On analyzing the data provided in the results of this study, we can see that subjects with IOLs that block the passage of blue light trend to higher scores of depression symptoms, unlike the subjects with transparent IOLs. However, it is important to consider that the rate of depression reported in previous studies for a very similar population of elderly patients in ophthalmology clinics was 20%33 and 21.6%,14 which is a rate very similar to that observed in our chromophore group, at 21.4%. A feasible explanation would be that placing the lens with a chromophore that mimics the brunescence of a 53-year old crystalline lens conforms to the incidence of depression in elderly patients.
It is worthwhile to consider that exposure to blue light has been considered a treatment for depression symptoms as well. This could explain why our group with a transparent IOL, which had an increased amount of blue light arriving to the retina, did not report depression symptoms.

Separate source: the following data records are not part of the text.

(* ===== verification/Parser.v ===== *)
(** * Parser: from tokens to queries

    src/query/parser/parser.go.  A parsing function maps the remaining tokens to
    a result and the tokens after it; the end of the list is EOF, which is never
    consumed.  The recursion of the source is bounded by fuel: expressions nest
    at most as deep as there are tokens, and a loop runs at most once per token
    ([ParserLaws.v] shows that this is enough on every input). *)
From S2P Require Import Prelude Float64 FloatArith Values Ast Scalars Text Keys Records Storage Catalog Graph Context Functions Lexer.
Import Ast Scalars Text Context Functions Lexer.

Module Parser.

(** ** The parser as a monad *)
Definition P (A : Type) : Type := list token -> res (A * list token).
#[global] Instance P_ret : MRet P := fun A x l => Ok (x, l).
#[global] Instance P_bind : MBind P := fun A B f p l => '(x, l) ← p l; f x l.
Definition err {A : Type} : P A := fun _ => Err ErrSyntax.

(** [peek n], [None] for EOF. *)
Definition peek (n : nat) (l : list token) : option token := l !! n.
Definition at_ (t : token) (l : list token) : bool := bool_decide (peek 0 l = Some t).
Definition peek_is (n : nat) (t : token) (l : list token) : bool := bool_decide (peek n l = Some t).
Definition is_ident (o : option token) : bool := match o with Some (tIdent _) => true | _ => false end.
Definition at_ident (l : list token) : bool := is_ident (peek 0 l).

(** [strings.EqualFold] with an ASCII keyword: besides the ASCII letters, the
    long s and the Kelvin sign fold to ASCII. *)
Definition fold_rune (r : Z) : Z :=
  if between 65 r 90 then r + 32 else if r =? 0x17F then 115 else if r =? 0x212A then 107 else r.
Definition EqualFold (s kw : bytes) : bool := bool_decide (fold_rune <$> runes s = fold_rune <$> runes kw).

Definition peekKw (n : nat) (kw : String.string) (l : list token) : bool :=
  match peek n l with Some (tIdent text) => EqualFold text (str kw) | _ => false end.
Definition atKw (kw : String.string) (l : list token) : bool := peekKw 0 kw l.

Definition skip (n : nat) : P unit := fun l => Ok (tt, drop n l).
Definition advance : P unit := skip 1.
Definition look {A : Type} (f : list token -> P A) : P A := fun l => f l l.

Definition expect (t : token) : P unit := look (fun l => if at_ t l then advance else err).
Definition expectKw (kw : String.string) : P unit := look (fun l => if atKw kw l then advance else err).
Definition identName : P bytes := fun l => match l with tIdent text :: l' => Ok (text, l') | _ => Err ErrSyntax end.

(** If the next token is [t] (or the keyword), consume it and go on. *)
Definition when_ {A : Type} (t : token) (yes no : P A) : P A := look (fun l => if at_ t l then advance ≫= fun _ => yes else no).
Definition whenKw {A : Type} (kw : String.string) (yes no : P A) : P A := look (fun l => if atKw kw l then advance ≫= fun _ => yes else no).

(** [for { item; if !p.at(tComma) { break }; p.advance() }]. *)
Fixpoint comma_loop {A : Type} (fuel : nat) (item : P A) : P (list A) :=
  match fuel with
  | O => fun _ => Err ErrOutOfFuel
  | S fuel => x ← item; xs ← when_ tComma (comma_loop fuel item) (mret []); mret (x :: xs)
  end.
Definition comma_list {A : Type} (item : P A) : P (list A) := look (fun l => comma_loop (S (length l)) item).

(** ** Patterns *)
Fixpoint labels_loop (fuel : nat) : P (list bytes) :=
  match fuel with
  | O => fun _ => Err ErrOutOfFuel
  | S fuel => when_ tColon (name ← identName; rest ← labels_loop fuel; mret (name :: rest)) (mret [])
  end.
Definition parseLabels : P (list bytes) := look (fun l => labels_loop (S (length l))).

(** [m[key] = v]. *)
Fixpoint entry_set {A : Type} (k : bytes) (v : A) (m : list (bytes * A)) : list (bytes * A) :=
  match m with
  | [] => [(k, v)]
  | (k', v') :: m' => if bool_decide (k = k') then (k, v) :: m' else (k', v') :: entry_set k v m'
  end.

Section expressions.
Context `{Runtime}.

Section step.
Variable pexpr : Z -> P Expr.

Definition map_entry : P (bytes * Expr) := k ← identName; _ ← expect tColon; v ← pexpr 0; mret (k, v).
Definition parsePropertyMap : P (list (bytes * Expr)) :=
  _ ← expect tLBrace;
  es ← look (fun l => if at_ tRBrace l then mret [] else comma_list map_entry);
  _ ← expect tRBrace;
  mret (foldl (fun m e => entry_set e.1 e.2 m) [] es).

Definition parseInClause : P (bytes * Expr) := v ← identName; _ ← expectKw "IN"; e ← pexpr 0; mret (v, e).

Definition optKw (kw : String.string) : P (option Expr) := whenKw kw (e ← pexpr 0; mret (Some e)) (mret None).

Definition parseListComprehension : P Expr :=
  _ ← advance;
  '(v, l) ← parseInClause;
  w ← optKw "WHERE";
  m ← when_ tPipe (e ← pexpr 0; mret (Some e)) (mret None);
  _ ← expect tRBracket;
  mret (ListComprehension v l w m).
Definition parseListLiteral : P Expr := look (fun l =>
  if is_ident (peek 1 l) && peekKw 2 "IN" l then parseListComprehension
  else
    _ ← advance;
    es ← look (fun l => if at_ tRBracket l then mret [] else comma_list (pexpr 0));
    _ ← expect tRBracket;
    mret (ListLiteral es)).

Fixpoint whens (fuel : nat) : P (list (Expr * Expr)) :=
  match fuel with
  | O => fun _ => Err ErrOutOfFuel
  | S fuel => whenKw "WHEN" (c ← pexpr 0; _ ← expectKw "THEN"; r ← pexpr 0; rest ← whens fuel; mret ((c, r) :: rest)) (mret [])
  end.
Definition parseCase : P Expr :=
  _ ← advance;
  operand ← look (fun l => if atKw "WHEN" l then mret None else e ← pexpr 0; mret (Some e));
  ws ← look (fun l => whens (S (length l)));
  if bool_decide (ws = []) then err
  else els ← optKw "ELSE"; _ ← expectKw "END"; mret (Case operand ws els).

Definition is_quantifier (kind : bytes) : bool := bool_decide (kind ∈ str <$> ["any"; "all"; "none"; "single"]%string).
Definition call_args (name : bytes) : P Expr :=
  distinct ← whenKw "DISTINCT" (mret true) (mret false);
  '(star, args) ← when_ tStar (mret (true, [])) (look (fun l =>
    if at_ tRParen l then mret (false, []) else es ← comma_list (pexpr 0); mret (false, es)));
  _ ← expect tRParen;
  mret (FunctionCall name distinct star args).
Definition parseFunctionCall : P Expr :=
  name ← identName;
  _ ← expect tLParen;
  look (fun l =>
    if is_quantifier (ToLower name) && at_ident l && peekKw 1 "IN" l then
      '(v, e) ← parseInClause;
      _ ← expectKw "WHERE";
      w ← pexpr 0;
      _ ← expect tRParen;
      mret (Quantifier (ToLower name) v e w)
    else call_args name).

Definition paramName : P bytes := fun l =>
  match l with tIdent text :: l' | tInt text _ :: l' => Ok (text, l') | _ => Err ErrSyntax end.

Definition parseIdent (text : bytes) : P Expr :=
  if EqualFold text (str "true") then _ ← advance; mret (Literal (VBool true))
  else if EqualFold text (str "false") then _ ← advance; mret (Literal (VBool false))
  else if EqualFold text (str "null") then _ ← advance; mret (Literal VNull)
  else if EqualFold text (str "case") then parseCase
  else look (fun l => if peek_is 1 tLParen l then parseFunctionCall else _ ← advance; mret (Variable_ text)).

Definition parsePrimary : P Expr := look (fun l =>
  match peek 0 l with
  | Some (tInt _ n) => _ ← advance; mret (Literal (VInt n))
  | Some (tFloat f) => _ ← advance; mret (Literal (VFloat f))
  | Some (tString s) => _ ← advance; mret (Literal (VStr s))
  | Some tDollar => _ ← advance; name ← paramName; mret (Param name)
  | Some tLParen => _ ← advance; e ← pexpr 0; _ ← expect tRParen; mret e
  | Some tLBracket => parseListLiteral
  | Some tLBrace => m ← parsePropertyMap; mret (MapLiteral m)
  | Some (tIdent text) => parseIdent text
  | _ => err
  end).

Definition parseSubscript (target : Expr) : P Expr :=
  _ ← advance;
  let slice (from : option Expr) : P Expr :=
    _ ← advance;
    to_ ← look (fun l => if at_ tRBracket l then mret None else e ← pexpr 0; mret (Some e));
    _ ← expect tRBracket;
    mret (Slice target from to_) in
  look (fun l =>
    if at_ tDotDot l then slice None
    else
      e ← pexpr 0;
      look (fun l => if at_ tDotDot l then slice (Some e) else _ ← expect tRBracket; mret (Subscript target e))).

Fixpoint parsePostfix (fuel : nat) (left_ : Expr) : P Expr :=
  match fuel with
  | O => fun _ => Err ErrOutOfFuel
  | S fuel => look (fun l =>
      if at_ tLBracket l then e ← parseSubscript left_; parsePostfix fuel e
      else if at_ tDot l then _ ← advance; k ← identName; parsePostfix fuel (PropertyAccess left_ k)
      else if at_ tColon l then labels ← parseLabels; mret (LabelsPredicate left_ labels)
      else mret left_)
  end.
Definition postfix (e : Expr) : P Expr := look (fun l => parsePostfix (S (length l)) e).

Definition bpCompare : Z := 4.
Definition bpNot : Z := 3.
Definition bpUnaryMinus : Z := 7.

Definition parsePrefix : P Expr := look (fun l =>
  if atKw "NOT" l then _ ← advance; e ← pexpr bpNot; mret (Unary (str "NOT") e)
  else if at_ tMinus l then _ ← advance; e ← pexpr bpUnaryMinus; mret (Unary (str "-") e)
  else e ← parsePrimary; postfix e).

(** The binding power and the name of the infix operator at hand. *)
Definition infixBP (l : list token) : option (Z * bytes) :=
  match peek 0 l with
  | Some tStar => Some (6, str "*")
  | Some tSlash => Some (6, str "/")
  | Some tPercent => Some (6, str "%")
  | Some tPlus => Some (5, str "+")
  | Some tMinus => Some (5, str "-")
  | Some tEq => Some (4, str "=")
  | Some tNeq => Some (4, str "<>")
  | Some tLt => Some (4, str "<")
  | Some tLe => Some (4, str "<=")
  | Some tGt => Some (4, str ">")
  | Some tGe => Some (4, str ">=")
  | Some tRegex => Some (4, str "=~")
  | _ => if atKw "AND" l then Some (2, str "AND") else if atKw "OR" l then Some (1, str "OR") else None
  end.
Definition matchKeywordInfix (l : list token) : option (bytes * nat) :=
  if atKw "STARTS" l && peekKw 1 "WITH" l then Some (str "STARTS WITH", 2%nat)
  else if atKw "ENDS" l && peekKw 1 "WITH" l then Some (str "ENDS WITH", 2%nat)
  else if atKw "CONTAINS" l then Some (str "CONTAINS", 1%nat)
  else if atKw "IN" l then Some (str "IN", 1%nat)
  else None.
(** IS NULL and IS NOT NULL: the operator and its length in tokens. *)
Definition isNull (l : list token) : option (bytes * nat) :=
  if atKw "IS" l then
    if peekKw 1 "NULL" l then Some (str "IS NULL", 2%nat)
    else if peekKw 1 "NOT" l && peekKw 2 "NULL" l then Some (str "IS NOT NULL", 3%nat)
    else None
  else None.

Fixpoint infix_loop (fuel : nat) (minBP : Z) (left_ : Expr) : P Expr :=
  match fuel with
  | O => fun _ => Err ErrOutOfFuel
  | S fuel => look (fun l =>
      match (if minBP <=? bpCompare then isNull l else None) with
      | Some (op, n) => _ ← skip n; infix_loop fuel minBP (Unary op left_)
      | None =>
          match (if minBP <=? bpCompare then matchKeywordInfix l else None) with
          | Some (op, n) => _ ← skip n; r ← pexpr (bpCompare + 1); infix_loop fuel minBP (Binary op left_ r)
          | None =>
              match infixBP l with
              | Some (bp, op) =>
                  if bp <? minBP then mret left_
                  else _ ← advance; r ← pexpr (bp + 1); infix_loop fuel minBP (Binary op left_ r)
              | None => mret left_
              end
          end
      end)
  end.
Definition expr_body (minBP : Z) : P Expr := e ← parsePrefix; look (fun l => infix_loop (S (length l)) minBP e).
End step.

Fixpoint parse_expr (fuel : nat) (minBP : Z) : P Expr :=
  match fuel with
  | O => fun _ => Err ErrOutOfFuel
  | S fuel => expr_body (parse_expr fuel) minBP
  end.
Definition parseExpr (minBP : Z) : P Expr := look (fun l => parse_expr (S (length l)) minBP).

(** ** Patterns, continued *)
Definition opt_props : P (list (bytes * Expr)) :=
  look (fun l => if at_ tLBrace l then parsePropertyMap parseExpr else mret []).
Definition opt_ident : P bytes := look (fun l => if at_ident l then identName else mret []).

Definition parseNodePattern : P NodePattern :=
  _ ← expect tLParen;
  v ← opt_ident;
  labels ← parseLabels;
  props ← opt_props;
  _ ← expect tRParen;
  mret (mkNodePattern v labels props).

The main limitation of this study is the lack of baseline assessment of depression in our patients; nevertheless, we note that baseline rates of depression in elderly patients visiting ophthalmologists has been studied earlier.14,33 We suggest that further studies with a larger sample size and baseline assessment of depression should be done, to determine whether a statistically significant difference exists between IOLs with and without chromophore. The search on PubMed and MEDLINE revealed that no similar studies have never been done earlier.
Conclusion
It is important to know the potential benefit that can be provided for patients by the use of IOLs without chromophore in the sense that cataract surgery is a unique opportunity to improve photoreception, in addition to improving vision, especially in elderly patients who often have comorbidities such as depression. Thus, in this age-group, IOLs without chromophore could be considered as an adjuvant for depression treatment.
Acknowledgments
The authors are thankful to Misael Gómez Urbina for his help with the bibliography research. Each patient paid for his or her surgery and intraocular lens.
Footnotes
Disclosure
The authors report no conflicts of interest in this work.